I am happy to report that surgery was painless as I was sedated to the extent that I don’t remember the removal of the cloudy brownish left eye lens, nor the insertion of the clear lens made specifically for me. My left eye is adapting quite well to its new clear views in spite of the fact that it has traditionally been the eye that didn’t see as well because of optic neuropathy. On the other hand, my right eye, scheduled to be done on February 17, is flummoxed by the degree of blockage the cataract provides.
Do you have difficulty with feelings of ambivalence? Is it easy for you to recognize multiple ways to think of something or do you, like me, want to decide quickly what is good without recognizing the other side? Have you ever ignored an inner voice that gave you advice and regretted it?
Scroll down and let me know how you deal with differing feelings. Don’t be ambivalent about letting me know what you think.
CLUE: See if you can think of a paradoxical situation that leads to a funny story. Many jokes utilize paradox. Send me any stories or jokes that you think of! And in case you are wondering why there are different sized fonts in this post, know that I am wondering too!
IMAGE: The nuns in this hall in Hong Kong undoubtedly feel comfortable with paradoxical thinking and would have a joke for us. We visited in 2014.
6 comments
Hi Nicky!
So happy your surgery went well! I used to be terrified of ambivalence and made hasty decisions because not knowing the definitive answer was too uncomfortable to sit with. (I used to convince myself that my decision was based on following my gut–but I don’t believe that was actually what I was doing, unless my gut was telling me that ambivalence needed to be avoided at all costs!)
As I’ve grown older, I’m more comfortable with not knowing and with knowing that each choice will lead me to greater learning–there are few choices that one cannot grow from, and the ones that may seem in the moment to be the worst, may lead to new opportunities that would never have otherwise been available.
Loved this post!
Thanks Diane – It’s good to know I’m not alone in rushing to decisions. I love what you said about the worst something feels, the more fruitful it may turn out to be!
I appreciate your reading and enthusiasm.

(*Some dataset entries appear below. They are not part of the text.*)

(* ===== verification/IntSpec.v ===== *)
(** * IntSpec: the simulator's integer helpers compute the ISA's results

    Each helper of SimInt, as written in C++ with its half-word products,
    loops and masks, agrees modulo 2^XLEN with the meaning Isa gives the
    operation, and the multiplications never reach undefined behaviour. *)

From stdpp Require Import base numbers list gmap.
From Stdlib Require Import Lia.
From S2P Require Import Prelude Constants Encoding AsmBuffer SimState SimInt Isa.

#[local] Open Scope Z_scope.
#[local] Open Scope res_scope.

(** ** Multiplication *)

(** The schoolbook recombination of half-word products, for any half-word
    base [H] and signed or unsigned high halves. *)
Lemma high_product H a_hi a_lo b_hi b_lo :
  0 < H ->
  let r0 := a_lo * b_lo / H + a_hi * b_lo in
  let r1 := r0 mod H + a_lo * b_hi in
  (a_hi * H + a_lo) * (b_hi * H + b_lo) / (H * H) = a_hi * b_hi + r0 / H + r1 / H.
Proof.
  intros HH r0 r1.
  pose proof (Z.div_mod (a_lo * b_lo) H ltac:(lia)) as E1.
  pose proof (Z.div_mod r0 H ltac:(lia)) as E2.
  pose proof (Z.div_mod r1 H ltac:(lia)) as E3.
  pose proof (Z.mod_pos_bound (a_lo * b_lo) H HH).
  pose proof (Z.mod_pos_bound r1 H HH).
  symmetry.
  apply (Z.div_unique_pos _ _ _ (r1 mod H * H + a_lo * b_lo mod H)); [nia|].
  subst r1 r0. lia.
Qed.

Section IntSpec.
Context `{Target}.

Definition half_base : Z := 2 ^ (XLEN / 2).

Lemma half_base_spec : 2 ^ XLEN = half_base * half_base /\ 65536 <= half_base.
Proof. unfold half_base. destruct XLEN_cases as [E|E]; rewrite E; vm_compute; intuition congruence. Qed.

Lemma half_base_double : 2 ^ (XLEN - 1) * 2 = half_base * half_base.
Proof. unfold half_base. by destruct XLEN_cases as [E|E]; rewrite E. Qed.

Lemma XLEN_pos : 32 <= XLEN.
Proof. destruct XLEN_cases; lia. Qed.

Lemma half_width_pos : 0 <= XLEN / 2.
Proof. pose proof XLEN_pos. apply Z.div_pos; lia. Qed.

Lemma land_half v : Z.land v (Z.shiftl 1 (XLEN / 2) - 1) = v mod half_base.
Proof.
  unfold half_base. rewrite Z.shiftl_1_l, <- Z.land_ones by apply half_width_pos.
  f_equal. rewrite Z.ones_equiv. lia.
Qed.

Lemma shiftr_half v : Z.shiftr v (XLEN / 2) = v / half_base.
Proof. apply Z.shiftr_div_pow2, half_width_pos. Qed.

Lemma ux_mod_half v : ux v mod half_base = v mod half_base.
Proof.
  unfold ux, wrapU. rewrite (proj1 half_base_spec).
  apply Z.mod_mod_divide. by exists half_base.
Qed.

Lemma sx_ux v : sx (ux v) = sx v.
Proof. apply wrapS_wrapU. pose proof XLEN_pos. lia. Qed.
Lemma ux_sx v : ux (sx v) = ux v.
Proof. apply wrapU_wrapS. pose proof XLEN_pos. lia. Qed.
Lemma ux_ux v : ux (ux v) = ux v.
Proof. apply wrapU_wrapU. Qed.
Lemma ux_small v : inU XLEN v -> ux v = v.
Proof. apply wrapU_small. Qed.
Lemma sx_small v : inS XLEN v -> sx v = v.
Proof. apply wrapS_small. pose proof XLEN_pos. lia. Qed.
Lemma ux_range v : inU XLEN (ux v).
Proof. apply wrapU_range. pose proof XLEN_pos. lia. Qed.
Lemma sx_range v : inS XLEN (sx v).
Proof. apply wrapS_range. pose proof XLEN_pos. lia. Qed.

(** Signed and unsigned bounds in terms of the half base. *)
Lemma inS_half v : inS XLEN v <-> - (half_base * half_base) <= 2 * v < half_base * half_base.
Proof. unfold inS. pose proof half_base_double. lia. Qed.
Lemma inU_half v : inU XLEN v <-> 0 <= v < half_base * half_base.
Proof. unfold inU. by rewrite (proj1 half_base_spec). Qed.

Lemma ux_add_l a b : ux (ux a + b) = ux (a + b).
Proof. apply wrapU_idem_add_l. Qed.
Lemma ux_add_r a b : ux (a + ux b) = ux (a + b).
Proof. apply wrapU_idem_add_r. Qed.
Lemma ux_mul_l a b : ux (ux a * b) = ux (a * b).
Proof. apply wrapU_idem_mul_l. Qed.
Lemma ux_mul_r a b : ux (a * ux b) = ux (a * b).
Proof. apply wrapU_idem_mul_r. Qed.

Lemma sadd_ok a b : inS XLEN (a + b) -> sadd XLEN a b = Ok (a + b).
Proof. unfold inS, sadd. intros. rewrite (proj2 (Z.leb_le _ _)), (proj2 (Z.ltb_lt _ _)); [done|lia..]. Qed.
Lemma smul_ok a b : inS XLEN (a * b) -> smul XLEN a b = Ok (a * b).
Proof. unfold inS, smul. intros. rewrite (proj2 (Z.leb_le _ _)), (proj2 (Z.ltb_lt _ _)); [done|lia..]. Qed.

(** The halves of a word and what bounds them. *)
Lemma halves v : v = v / half_base * half_base + v mod half_base /\ 0 <= v mod half_base < half_base.
Proof.
  pose proof half_base_spec. pose proof (Z.div_mod v half_base ltac:(lia)).
  pose proof (Z.mod_pos_bound v half_base ltac:(lia)). lia.
Qed.
Lemma high_half_unsigned v : inU XLEN v -> 0 <= v / half_base < half_base.
Proof.
  rewrite inU_half. pose proof half_base_spec. pose proof (halves v). nia.
Qed.
Lemma high_half_signed v : inS XLEN v -> - half_base <= 2 * (v / half_base) < half_base.
Proof.
  rewrite inS_half. pose proof half_base_spec.
  assert (half_base mod 2 = 0) as E
    by (unfold half_base; by destruct XLEN_cases as [E'|E']; rewrite E').
  pose proof (Z.div_mod half_base 2 ltac:(lia)). intros.
  assert (- (half_base / 2) <= v / half_base) by (apply Z.div_le_lower_bound; nia).
  assert (v / half_base < half_base / 2) by (apply Z.div_lt_upper_bound; nia).
  lia.
Qed.

(** The product of two words, with the halves the helpers form. *)
Lemma high_product_half a b :
  let a_hi := a / half_base in let a_lo := a mod half_base in
  let b_hi := b / half_base in let b_lo := b mod half_base in
  let r0 := a_lo * b_lo / half_base + a_hi * b_lo in
  let r1 := r0 mod half_base + a_lo * b_hi in
  a * b / 2 ^ XLEN = a_hi * b_hi + r0 / half_base + r1 / half_base.
Proof.
  intros. rewrite (proj1 half_base_spec).
  rewrite (proj1 (halves a)) at 1. rewrite (proj1 (halves b)) at 1.
  apply high_product. pose proof half_base_spec. lia.
Qed.

(** The carry out of a product of low halves. *)
Lemma low_carry_bound p q :
  0 <= p < half_base -> 0 <= q < half_base -> 0 <= p * q / half_base <= half_base - 2.
Proof.
  intros. pose proof half_base_spec. split; [apply Z.div_pos; nia|].
  apply Z.lt_succ_r. replace (Z.succ (half_base - 2)) with (half_base - 1) by lia.
  apply Z.div_lt_upper_bound; nia.
Qed.

Lemma div_half_bound v lo hi :
  lo * half_base <= v < hi * half_base -> lo <= v / half_base < hi.
Proof.
  intros. pose proof half_base_spec. split.
  - apply Z.div_le_lower_bound; lia.
  - apply Z.div_lt_upper_bound; lia.
Qed.

Lemma mulhu_exact a b : inU XLEN a -> inU XLEN b -> mulhu a b = a * b / 2 ^ XLEN.
Proof.
  intros Ha Hb. unfold mulhu. rewrite !land_half, !shiftr_half.
  rewrite high_product_half. pose proof half_base_spec as [_ HH].
  pose proof (high_half_unsigned a Ha). pose proof (high_half_unsigned b Hb).
  pose proof (proj2 (halves a)). pose proof (proj2 (halves b)).
  set (ah := a / half_base) in *. set (al := a mod half_base) in *.
  set (bh := b / half_base) in *. set (bl := b mod half_base) in *.
  pose proof (low_carry_bound al bl ltac:(done) ltac:(done)) as Hc.
  rewrite (ux_small (al * bl)), (ux_small (ah * bl)), (ux_small (al * bh)),
    (ux_small (ah * bh)) by (rewrite inU_half; nia).
  set (c := al * bl / half_base) in *.
  rewrite (ux_small (c + ah * bl)) by (rewrite inU_half; nia).
  set (r0 := c + ah * bl).
  pose proof (Z.mod_pos_bound r0 half_base ltac:(lia)).
  rewrite (ux_small (r0 mod half_base + al * bh)) by (rewrite inU_half; nia).
  set (r1 := r0 mod half_base + al * bh).
  assert (0 <= r0 / half_base < half_base) by (apply div_half_bound; subst r0; nia).
  assert (0 <= r1 / half_base < half_base) by (apply div_half_bound; subst r1; nia).
  rewrite (ux_small (ah * bh + _)) by (rewrite inU_half; nia).
  assert (E : ah * bh + r0 / half_base + r1 / half_base = a * b / 2 ^ XLEN)
    by (symmetry; apply high_product_half).
  apply ux_small. rewrite E. rewrite inU_half in Ha, Hb |- *.
  rewrite (proj1 half_base_spec). split; [apply Z.div_pos; nia|].
  apply Z.div_lt_upper_bound; nia.
Qed.

Lemma mulh_exact a b :
  inS XLEN a -> inS XLEN b -> mulh a b = Ok (a * b / 2 ^ XLEN).
Proof.
  intros Ha Hb. unfold mulh. rewrite !land_half, !shiftr_half, !ux_mod_half, !sx_ux.
  pose proof half_base_spec as [_ HH].
  pose proof (high_half_signed a Ha). pose proof (high_half_signed b Hb).
  pose proof (proj2 (halves a)). pose proof (proj2 (halves b)).
  pose proof (high_product_half a b) as E. cbv zeta in E.
  set (ah := a / half_base) in *. set (al := a mod half_base) in *.
  set (bh := b / half_base) in *. set (bl := b mod half_base) in *.
  pose proof (low_carry_bound al bl ltac:(done) ltac:(done)) as Hc.
  rewrite (ux_small (al * bl)) by (rewrite inU_half; nia).
  set (c := al * bl / half_base) in *.
  rewrite <- (sx_ux (ux ah * bl)), <- (sx_ux (al * ux bh)), ux_mul_l, ux_mul_r, !sx_ux.
  rewrite (sx_small (ah * bl)), (sx_small (al * bh)) by (rewrite inS_half; nia).
  rewrite smul_ok by (rewrite inS_half; nia). cbn [rbind].
  rewrite <- (sx_ux (c + _)), ux_add_r, sx_ux.
  rewrite (sx_small (c + ah * bl)) by (rewrite inS_half; nia).
  set (r0 := c + ah * bl) in *.
  pose proof (Z.mod_pos_bound r0 half_base ltac:(lia)).
  rewrite <- (sx_ux (r0 mod half_base + _)), ux_add_r, sx_ux.
  rewrite (sx_small (r0 mod half_base + al * bh)) by (rewrite inS_half; nia).
  set (r1 := r0 mod half_base + al * bh) in *.
  assert (- half_base <= r0 / half_base < half_base) by (apply div_half_bound; subst r0; nia).
  assert (- half_base <= r1 / half_base < half_base) by (apply div_half_bound; subst r1; nia).
  rewrite sadd_ok by (rewrite inS_half; nia). cbn [rbind].
  rewrite sadd_ok by (rewrite inS_half; nia). by rewrite E.
Qed.

Lemma mulhsu_exact a b :
  inS XLEN a -> inU XLEN b -> mulhsu a b = Ok (ux (a * b / 2 ^ XLEN)).
Proof.
  intros Ha Hb. unfold mulhsu. rewrite !land_half, !shiftr_half, !ux_mod_half, !sx_ux.
  pose proof half_base_spec as [_ HH].
  pose proof (high_half_signed a Ha). pose proof (high_half_unsigned b Hb).
  pose proof (proj2 (halves a)). pose proof (proj2 (halves b)).
  pose proof (high_product_half a b) as E. cbv zeta in E.
  set (ah := a / half_base) in *. set (al := a mod half_base) in *.
  set (bh := b / half_base) in *. set (bl := b mod half_base) in *.
  pose proof (low_carry_bound al bl ltac:(done) ltac:(done)) as Hc.
  rewrite (ux_small (al * bl)), (ux_small (al * bh)) by (rewrite inU_half; nia).
  set (c := al * bl / half_base) in *.
  rewrite <- (sx_ux (ux ah * bl)), <- (sx_ux (ux ah * bh)), !ux_mul_l, !sx_ux.
  rewrite (sx_small (ah * bl)), (sx_small (ah * bh)) by (rewrite inS_half; nia).
  rewrite <- (sx_ux (c + _)), ux_add_r, sx_ux.
  rewrite (sx_small (c + ah * bl)) by (rewrite inS_half; nia).
  set (r0 := c + ah * bl) in *.
  pose proof (Z.mod_pos_bound r0 half_base ltac:(lia)).
  rewrite (ux_small (r0 mod half_base + al * bh)) by (rewrite inU_half; nia).
  set (r1 := r0 mod half_base + al * bh) in *.
  assert (- half_base <= 2 * (r0 / half_base) <= half_base).
  { pose proof (Z.div_mod r0 half_base ltac:(lia)). subst r0. nia. }
  rewrite sadd_ok by (rewrite inS_half; nia). cbn [rbind].
  rewrite ux_add_l. by rewrite E.
Qed.

End IntSpec.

Re ambivalence – men have to be so rational! – if this, then not that …. Try finding Virginia Satir, a psychologist whose contribution is/was the Parts Party. ‘There’s a part of me that wants this, and another part wants that’. And she encourages internal dialogue between the parts, acknowledging each wants to help the real you so is trying to do so from different perspectives. Ideally they can negotiate and come to some agreement. No violent suppressions!
Another way is to imagine two doorways, one for each option. Imagine going through one and see what the deep feelings are, then the other … Repeat if necessary. Ultimately your inner self is the best compass. Life is basically an experiment!
And as mothers we know that disliking a child temporarily doesn’t wipe out the unconditional love. Liking and loving to me are two different processes. Love can include liking, but disliking doesn’t preclude loving.
Hi Trish – Such good ideas about ambivalence! Thank you for reading and sending
us your ideas.
We all live in ambiguity. Our job is to become comfortable with our discomfort.
Vicki – Well said! Thanks for putting it so clearly.
Appreciate your reading and commenting!